Market Overview

The prediction market on US Category 4 hurricane landfalls is trading at 35% probability, implying roughly a one-in-three chance that such an event occurs within the next two years. With $326,300 in volume and stable pricing over the past 24 hours, the market reflects a settled consensus among participants. The question specifically targets storms with maximum sustained winds between 130-156 mph making landfall on the continental United States, as officially documented by National Hurricane Center advisories through December 31, 2026.

Why It Matters

Category 4 hurricanes represent the second-highest tier on the Saffir-Simpson scale and typically cause catastrophic damage, including severe structural failure of buildings and widespread power outages lasting weeks or months.

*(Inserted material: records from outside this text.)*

(* ===== verification/IoOpen.v ===== *)
(** * Opening I/O connections: [cip/cipioconnection.c]

    [EstablishIoConnection], the open function of the assembly object: choice of the
    connection object, checks against the assemblies and the other connections,
    configuration data, communication channels. *)

From S2P Require Import Prelude EndianConv EPath CipStrings CipTypes CipCodec CipClasses CipServices Identity Assembly.
From S2P Require Import MessageRouter SocketTimer ConnRecord ConnObject ConnList LinkedList AppConType IoClose EncapData Cpf ConnPath ConnService.
From stdpp Require Import strings.
Open Scope Z_scope.

(** ** Constants *)

Definition kConnectionManagerExtendedStatusCodeErrorRpiValuesNotAcceptable : Z := 0x0112.
Definition kConnectionManagerExtendedStatusCodeProductionInhibitTimerGreaterThanRpi : Z := 0x011B.
Definition kConnectionManagerExtendedStatusCodeInvalidConfigurationApplicationPath : Z := 0x0129.
Definition kConnectionManagerExtendedStatusCodeInvalidConsumingApplicationPath : Z := 0x012A.
Definition kConnectionManagerExtendedStatusCodeMismatchedTToONetworkConnectionFixVar : Z := 0x0135.
Definition kConnectionManagerExtendedStatusCodeMismatchedTToONetworkConnectionPriority : Z :=
  0x0136.
Definition kConnectionManagerExtendedStatusCodeMismatchedTransportClass : Z := 0x0137.
Definition kConnectionManagerExtendedStatusCodeMismatchedTToOProductionTrigger : Z := 0x0138.
Definition kConnectionManagerExtendedStatusCodeMismatchedTToOProductionInhibitTimeSegment : Z :=
  0x0139.
Definition kOpenerEipIoUdpPort : Z := 2222.
Definition AF_INET : Z := 2.
Definition INADDR_ANY : Z := 0.
(* ===== verification/ConnTimer.v ===== *)
(** * Connection timers: [cip/cipconnectionmanager.c], [cip/cipioconnection.c]

    The periodic [ManageConnections], which times connections out and lets producers
    send, the time-out function of I/O connections, and [TriggerConnections].  The
    state is that of the encapsulation layer around the whole device. *)

From S2P Require Import Prelude EndianConv EPath CipStrings CipTypes CipCodec CipClasses CipServices Identity Assembly.
From S2P Require Import MessageRouter SocketTimer ConnRecord ConnObject ConnList LinkedList AppConType IoClose EncapData Cpf Encap ConnPath ConnService IoOpen IoData.
From stdpp Require Import strings.
Open Scope Z_scope.

Section Timers.
Context `{IoPlatform} `{AssemblyApplication} `{RunIdleApplication}.

(** [peer] is [getpeername]. *)
Variable peer : Z → Z.

Definition DeviceEncapsulation : Type := Encapsulation DeviceState.

(** ** Time-outs *)

Definition set_connection_state (st : ConnectionObjectState) (c : nat) (m : ConnManager)
  : option ConnManager :=
  o ← connection_pool m !! c;
  o ← ConnectionObjectSetState st o;
  Some (set_connection c o m).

Understanding the probability of such landfalls informs insurance pricing, emergency preparedness planning, and climate risk assessment. The 35% market probability offers a quantifiable baseline for comparing against other risk assessments and provides a real-money test of collective forecasting ability in an area where stakes—both financial and human—are material.

Key Factors

Historical hurricane data forms the foundation for this market's pricing. The United States has experienced Category 4 landfalls approximately once per decade on average over the past century, though frequency varies considerably by decade and region. The two-year resolution window (through end of 2026) encompasses two full Atlantic hurricane seasons, which typically peak in late summer and fall. Sea surface temperatures, atmospheric conditions, and the Atlantic Multidecadal Oscillation influence seasonal hurricane activity, though long-range predictability remains limited beyond six months. Additionally, climate change is modifying hurricane behavior in complex ways—some research suggests fewer total storms but potentially more intense ones, though this remains an active area of scientific debate.

Outlook

Market participants appear to view a one-in-three probability as appropriately calibrated to the historical baseline adjusted for current conditions. Movement in this market could follow a seasonal pattern, with probabilities potentially rising during peak hurricane season months (August-October) when atmospheric conditions are most favorable. Near-term shifts would likely require either significant changes in seasonal hurricane outlooks from NOAA, major shifts in sea surface temperature patterns, or developments in climate modeling that alter expectations about storm intensity. The market's stability suggests broad agreement on the underlying base rate, with meaningful repricing more likely to occur closer to major hurricane seasons or if meteorological conditions show substantial departures from historical norms.